» Problem requirements: All lines from the line containing "pair of consecutive" up to and including the last line of the listing below should be echoed exactly; no other lines belong in the response.

===== Provided records =====

Lemma CheckCausality_run c ws P w a b : building c ws P w -> step_instr_ok a -> step_instr_ok b ->
  exists w', CheckCausality c a b w = Ok ((), w') /\ building c ws (fun x y => P x y \/ (x = a /\ y = b)) w'.
Proof using SL Hok.
  intros [Hq Ho (l & Hl & [Hs Hc])] Ha Hb.
  destruct (can_trigger_run w a b Hq Ha Hb) as (r & w1 & E & Hask & Hr & Hd).
  pose proof (qstage_asked _ _ Hq Hask) as Hq1. pose proof Hask as [A1 A2 A3].
  unfold CheckCausality. setoid_rewrite (ST_bind_run _ _ _ _ _ E). destruct r.
  - set (w2 := ExprOps.bump w1).
    assert (Hl2 : w_ilas w2 !! c = Some l) by (cbn; by rewrite A1).
    eexists. split.
    { match goal with |- context [asthub.BoolConst true] =>
        erewrite (ST_bind_run (asthub.BoolConst true) _ w1 _ w2) by reflexivity end.
      unfold Ila.AddSeqTran. rewrite (IlaOk.update_ila_run _ _ _ l Hl2). reflexivity. }
    split; cbn.
    + destruct Hq1 as [Q1 Q2 Q3]. split; cbn; [|done|lia]. intros d. rewrite <- (Q1 d).
      destruct (decide (d = c)) as [->|Hne]; [|by rewrite lookup_insert_ne].
      rewrite lookup_insert_eq. change (w_ilas w1 !! c) with (w_ilas w2 !! c). by rewrite Hl2.
    + intros d Hne. rewrite lookup_insert_ne by done. rewrite A1. by apply Ho.
    + eexists. split; [apply lookup_insert_eq|]. cbn [instr_seq_ Ila.with_instr_seq]. split.
      * intros x y. rewrite edge_AddTran, edge_default. intros [[Hp Hst]%Hs|[-> ->]]; [by split; [left|]|].
        split; [by right|by apply Hr].
      * intros Hdec x y Hp Hst. rewrite edge_AddTran, edge_default.
        destruct Hp as [Hp|[-> ->]]; [left; by apply Hc|by right].
  - exists w1. split; [done|]. split; [done|intros d Hne; rewrite A1; by apply Ho|].
    exists l. rewrite A1. split; [done|]. split.
    + intros x y [Hp Hst]%Hs. split; [by left|done].
    + intros Hdec x y [Hp|[-> ->]] Hst; [by apply Hc|]. by specialize (Hd Hdec Hst).
Qed.

Lemma check_row_run c ws j ks : step_instr_ok j -> (forall k, k ∈ ks -> step_instr_ok k) ->
  forall P w, building c ws P w -> exists w',
    foldM (fun k _ => CheckCausality c j k;; CheckCausality c k j) ks () w = Ok ((), w') /\
    building c ws (fun x y => P x y \/ (x = j /\ y ∈ ks) \/ (x ∈ ks /\ y = j)) w'.
Proof using SL Hok.
  intros Hj. induction ks as [|k ks IH]; intros Hk P w Hb.
  - exists w. split; [done|]. eapply building_iff; [|exact Hb]. intros x y. rewrite !elem_of_nil. tauto.
  - destruct (CheckCausality_run c ws P w j k Hb Hj) as (w1 & E1 & B1); [apply Hk; by left|].
    destruct (CheckCausality_run c ws _ w1 k j B1) as (w2 & E2 & B2); [apply Hk; by left|done|].
    destruct (IH (fun k H => Hk k ltac:(by right)) _ w2 B2) as (w3 & E3 & B3).
    exists w3. cbn [foldM]. split.
    + assert (E : (CheckCausality c j k;; CheckCausality c k j) w = Ok ((), w2)) by by rewrite (ST_bind_run _ _ _ _ _ E1).
      by rewrite (ST_bind_run _ _ _ _ _ E).
    + eapply building_iff; [|exact B3]. intros x y. cbn beta. rewrite !elem_of_cons. naive_solver.
Qed.

Lemma check_pairs_run c ws is_ : (forall k, k ∈ is_ -> step_instr_ok k) ->
  forall P w, building c ws P w -> exists w', check_pairs c is_ w = Ok ((), w') /\
    building c ws (fun x y => P x y \/ (x ∈ is_ /\ y ∈ is_)) w'.
Proof using SL Hok.
  induction is_ as [|j is_ IH]; intros Hk P w Hb.
  - exists w. split; [done|]. eapply building_iff; [|exact Hb]. intros x y. rewrite !elem_of_nil. tauto.
  - assert (Hj : step_instr_ok j) by (apply Hk; by left).
    destruct (CheckCausality_run c ws P w j j Hb Hj Hj) as (w1 & E1 & B1).
    destruct (check_row_run c ws j is_ Hj (fun k H => Hk k ltac:(by right)) _ w1 B1) as (w2 & E2 & B2).
    destruct (IH (fun k H => Hk k ltac:(by right)) _ w2 B2) as (w3 & E3 & B3).
    exists w3. split.
    + cbn [check_pairs]. by rewrite (ST_bind_run _ _ _ _ _ E1), (ST_bind_run _ _ _ _ _ E2).
    + eapply building_iff; [|exact B3]. intros x y. cbn beta. rewrite !elem_of_cons. naive_solver.
Qed.

(** *** The hierarchy *)

(** The sequencing of an ILA that was visited. *)
Definition sequenced (d : objid) (w : World) : Prop := exists l0 l,
  W !! d = Some l0 /\ w_ilas w !! d = Some l /\
  match instr_seq_ l0 with
  | Some s => instr_seq_ l = Some s
  | None => graph_of (fun x y => x ∈ KeyVec.vec_ (instrs_ l0) /\ y ∈ KeyVec.vec_ (instrs_ l0)) (instr_seq_ l)
  end.

Record cfg_stage (D : objid -> Prop) (w : World) : Prop := {
  cs_stage : qstage w;
  cs_all d : w_ilas w !! d = W !! d \/ sequenced d w;
  cs_done d : D d -> sequenced d w }.

Lemma sequenced_eq d w w' : w_ilas w' !! d = w_ilas w !! d -> sequenced d w -> sequenced d w'.
Proof using Type. intros E (l0 & l & H0 & Hl & H). exists l0, l. by rewrite E. Qed.

Lemma infer_child_run D w c : cfg_stage D w -> under W top c -> is_Some (W !! c) ->
  exists w', infer_child c w = Ok ((), w') /\ cfg_stage (fun d => D d \/ d = c) w'.
Proof using SL Hok Hinstr.
  intros [Hq Hall Hdone] Hu [l0 Hl0].
  destruct (agree_some _ _ (qs_agree _ Hq) c l0 Hl0) as (l & Hl & Hs).
  assert (Hins : KeyVec.vec_ (instrs_ l) = KeyVec.vec_ (instrs_ l0)) by exact (f_equal (fun l => KeyVec.vec_ (instrs_ l)) Hs).
  unfold infer_child. setoid_rewrite (ST_bind_run _ _ _ _ _ (ila_run _ _ _ Hl)).
  destruct (instr_seq_ l) as [s|] eqn:Es.
  - exists w. split; [done|]. split; [done|done|]. intros d [Hd| ->]; [by apply Hdone|].
    destruct (Hall c) as [E|H]; [|done]. exists l0, l. split; [done|]. split; [done|].
    assert (l = l0) as -> by congruence. by rewrite Es.
  - destruct (check_pairs_run c w (KeyVec.vec_ (instrs_ l))) with (P := fun _ _ : objid => False) (w := w)
      as (w1 & E1 & [B1 B2 (l1 & Hl1 & Hg)]).
    { intros k Hk. rewrite Hins in Hk. by eapply Hinstr. }
    { split; [done|done|]. exists l. split; [done|]. rewrite Es. split; [|done].
      by intros x y (s & e & [=] & _). }
    assert (Hseq : sequenced c w1).
    { exists l0, l1. split; [done|]. split; [done|].
      assert (Hn : instr_seq_ l0 = None).
      { destruct (Hall c) as [E|(l0' & l' & H0 & H1 & H)].
        - rewrite Hl, Hl0 in E. apply (inj Some) in E. by rewrite <- E.
        - rewrite Hl0 in H0. apply (inj Some) in H0 as <-. rewrite Hl in H1. apply (inj Some) in H1 as <-.
          destruct (instr_seq_ l0); [congruence|done]. }
      rewrite Hn. eapply graph_iff; [|exact Hg]. intros x y. cbn beta. rewrite Hins. tauto. }
    exists w1. split; [done|]. split; [done|..].
    + intros d. destruct (decide (d = c)) as [->|Hne]; [by right|]. rewrite (B2 d Hne).
      destruct (Hall d) as [?|H]; [by left|right]. eapply sequenced_eq; [|exact H]. by apply B2.
    + intros d [Hd| ->]; [|done]. destruct (decide (d = c)) as [->|Hne]; [done|].
      eapply sequenced_eq; [|by apply Hdone]. by apply B2.
Qed.

Definition below (m d : objid) : Prop := exists l c, W !! m = Some l /\ c ∈ KeyVec.vec_ (childs_ l) /\ under W c d.

Lemma cfg_stage_iff D D' w : (forall d, D d <-> D' d) -> cfg_stage D w -> cfg_stage D' w.
Proof using Type. intros H [H1 H2 H3]. split; [done|done|]. intros d Hd. apply H3. by apply H. Qed.

Lemma infer_run n : forall m D w, cfg_stage D w -> under W top m -> is_Some (W !! m) ->
  (counter_ w0 < m + N.of_nat n)%N ->
  exists w', infer n m w = Ok ((), w') /\ cfg_stage (fun d => D d \/ below m d) w'.
Proof using SL Hok Hinstr Htree.
  induction n as [|n IH]; intros m D w Hst Hu [l Hl] Hn.
  { pose proof (tree_le _ Htree _ _ Hl). lia. }
  destruct (agree_some _ _ (qs_agree _ (cs_stage _ _ Hst)) m l Hl) as (l' & Hl' & Hs).
  assert (Hcs : KeyVec.vec_ (childs_ l') = KeyVec.vec_ (childs_ l)) by exact (f_equal (fun l => KeyVec.vec_ (childs_ l)) Hs).
  assert (Hc : forall c, c ∈ KeyVec.vec_ (childs_ l) -> under W top c /\ (counter_ w0 < c + N.of_nat n)%N /\
            is_Some (W !! c)).
  { intros c Hc. destruct (tree_child _ Htree _ _ _ Hl Hc). split; [|split; [lia|done]].
    eapply under_trans; [exact Hu|]. by eapply under_step. }
  assert (Hloop : forall cs D w, (forall c, c ∈ cs -> c ∈ KeyVec.vec_ (childs_ l)) -> cfg_stage D w ->
            exists w', foldM (fun c _ => infer_child c;; infer n c) cs () w = Ok ((), w') /\
              cfg_stage (fun d => D d \/ exists c, c ∈ cs /\ under W c d) w').
  { clear w D Hst Hl'. induction cs as [|c cs IHcs]; intros D w Hin Hst.
    - exists w. split; [done|]. eapply cfg_stage_iff; [|exact Hst]. intros d. split; [by left|].
      intros [?|(c & ?%elem_of_nil & _)]; done.
    - destruct (Hc c (Hin c ltac:(by left))) as (U1 & U2 & U3).
      destruct (infer_child_run D w c Hst U1 U3) as (w1 & E1 & S1).
      destruct (IH c _ w1 S1 U1 U3 U2) as (w2 & E2 & S2).
      destruct (IHcs _ w2 (fun c H => Hin c ltac:(by right)) S2) as (w3 & E3 & S3).
      exists w3. cbn [foldM]. split.
      + assert (E : (infer_child c;; infer n c) w = Ok ((), w2)) by by rewrite (ST_bind_run _ _ _ _ _ E1).
        by rewrite (ST_bind_run _ _ _ _ _ E).
      + eapply cfg_stage_iff; [|exact S3]. intros d. cbn beta. split.
        * intros [[[?| ->]|(lc & c' & Hlc & Hc' & Hd)]|(c' & ? & ?)]; [by left|right..].
          -- exists c. split; [by left|constructor].
          -- exists c. split; [by left|]. by eapply under_child.
          -- exists c'. split; [by right|done].
        * intros [?|(c' & [->|Hc']%elem_of_cons & Hd)]; [by left; left; left| |right; by exists c'].
          left. inversion Hd as [|? lc c2 ? Hlc Hc2 Hd2]; subst; [left; by right|].
          right. by exists lc, c2. }
  destruct (Hloop (KeyVec.vec_ (childs_ l)) D w (fun c H => H) Hst) as (w' & E & S').
  exists w'. split.
  - cbn [infer]. rewrite (ST_bind_run _ _ _ _ _ (ila_run _ _ _ Hl')), Hcs. exact E.
  - eapply cfg_stage_iff; [|exact S']. intros d. cbn beta. unfold below. split.
    + intros [?|(c & ? & ?)]; [by left|right; by exists l, c].
    + intros [?|(l2 & c & Hl2 & ? & ?)]; [by left|right]. exists c.
      assert (l2 = l) as -> by congruence. done.
Qed.

(** C19.  [InferChildProgCFG] infers the sequencing of the programs of the hierarchy.  It
    succeeds; it changes nothing but the sequencing of the ILAs below the top,
    and keeps a sequencing that is there; in an inferred graph every edge is
    between two instructions of the ILA of which the second can decode after a step of
    the first, and with a solver that always decides there is an edge for every such pair: each
    pair of consecutive instructions of an execution is an edge. *)
Theorem InferChildProgCFG_spec : exists w',
  InferChildProgCFG top w0 = Ok (true, w') /\
  agree W (w_ilas w') /\ w_instrs w' = w_instrs w0 /\
  forall d, below top d -> sequenced d w'.
Proof using SL Hok Hinstr Htree Htop.
  destruct (infer_run (tree_fuel w0) top (fun _ => False) w0) as (w' & E & [[H1 H2 H3] _ H4]);
    [|constructor|done|unfold tree_fuel; lia|].
  { split; [by split|by left|done]. }
  exists w'. split; [unfold InferChildProgCFG; by rewrite (ST_bind_run _ _ _ _ _ E)|].
  split; [done|]. split; [done|]. intros d Hd. apply H4. by right.
Qed.
End cfg.
End CfgOk.

(** A parent whose child has the counter of [UnrollerSpec.Sample]. *)
Module CfgSample.
Definition counter_ila : InstrLvlAbs :=
  Ila.with_instrs
    (Ila.with_states (IlaOk.nil_ila "c" (Some 0%N)) (KeyVec.push_back KeyVec.empty "x" Sample.x).2)
    (KeyVec.push_back KeyVec.empty "inc" 9%N).2.
Definition parent_ila : InstrLvlAbs :=
  Ila.with_childs (IlaOk.nil_ila "top" None) (KeyVec.push_back KeyVec.empty "c" 1%N).2.
Definition cfg_world : World :=
  {| counter_ := 9; w_ilas := {[ 0%N := parent_ila; 1%N := counter_ila ]}; w_instrs := {[ 9%N := Sample.inc ]} |}.

Lemma cfg_at m l : w_ilas cfg_world !! m = Some l -> (m = 0%N /\ l = parent_ila) \/ (m = 1%N /\ l = counter_ila).
Proof.
  cbn [w_ilas cfg_world]. rewrite lookup_insert_Some, lookup_singleton_Some.
  intros [[<- <-]|[_ [<- <-]]]; auto.
Qed.

Lemma cfg_world_ok : IlaOk.world_ok cfg_world.
Proof.
  split.
  - intros m l [[-> _]|[-> _]]%cfg_at; cbn; lia.
  - intros m l p [[-> ->]|[-> ->]]%cfg_at; [done|]. intros [= <-]. split; [lia|]. by eexists.
Qed.

Lemma cfg_tree : absknob.tree_ok cfg_world.
Proof.
  split.
  - intros m l [[-> _]|[-> _]]%cfg_at; cbn; lia.
  - intros m l c [[-> ->]|[-> ->]]%cfg_at; [|by intros ?%elem_of_nil].
    intros ->%list_elem_of_singleton. split; [lia|]. by eexists.
  - intros m l [[-> ->]|[-> ->]]%cfg_at; [apply NoDup_singleton|apply NoDup_nil_2].
Qed.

=====

» Problem solution:
    pair of consecutive instructions of an execution is an edge. *)
Theorem InferChildProgCFG_spec : exists w',
  InferChildProgCFG top w0 = Ok (true, w') /\
  agree W (w_ilas w') /\ w_instrs w' = w_instrs w0 /\
  forall d, below top d -> sequenced d w'.
Proof using SL Hok Hinstr Htree Htop.
  destruct (infer_run (tree_fuel w0) top (fun _ => False) w0) as (w' & E & [[H1 H2 H3] _ H4]);
    [|constructor|done|unfold tree_fuel; lia|].
  { split; [by split|by left|done]. }
  exists w'. split; [unfold InferChildProgCFG; by rewrite (ST_bind_run _ _ _ _ _ E)|].
  split; [done|]. split; [done|]. intros d Hd. apply H4. by right.
Qed.
End cfg.
End CfgOk.

(** A parent whose child has the counter of [UnrollerSpec.Sample]. *)
Module CfgSample.
Definition counter_ila : InstrLvlAbs :=
  Ila.with_instrs
    (Ila.with_states (IlaOk.nil_ila "c" (Some 0%N)) (KeyVec.push_back KeyVec.empty "x" Sample.x).2)
    (KeyVec.push_back KeyVec.empty "inc" 9%N).2.
Definition parent_ila : InstrLvlAbs :=
  Ila.with_childs (IlaOk.nil_ila "top" None) (KeyVec.push_back KeyVec.empty "c" 1%N).2.
Definition cfg_world : World :=
  {| counter_ := 9; w_ilas := {[ 0%N := parent_ila; 1%N := counter_ila ]}; w_instrs := {[ 9%N := Sample.inc ]} |}.

Lemma cfg_at m l : w_ilas cfg_world !! m = Some l -> (m = 0%N /\ l = parent_ila) \/ (m = 1%N /\ l = counter_ila).
Proof.
  cbn [w_ilas cfg_world]. rewrite lookup_insert_Some, lookup_singleton_Some.
  intros [[<- <-]|[_ [<- <-]]]; auto.
Qed.

Lemma cfg_world_ok : IlaOk.world_ok cfg_world.
Proof.
  split.
  - intros m l [[-> _]|[-> _]]%cfg_at; cbn; lia.
  - intros m l p [[-> ->]|[-> ->]]%cfg_at; [done|]. intros [= <-]. split; [lia|]. by eexists.
Qed.

Lemma cfg_tree : absknob.tree_ok cfg_world.
Proof.
  split.
  - intros m l [[-> _]|[-> _]]%cfg_at; cbn; lia.
  - intros m l c [[-> ->]|[-> ->]]%cfg_at; [|by intros ?%elem_of_nil].
    intros ->%list_elem_of_singleton. split; [lia|]. by eexists.
  - intros m l [[-> ->]|[-> ->]]%cfg_at; [apply NoDup_singleton|apply NoDup_nil_2].
Qed.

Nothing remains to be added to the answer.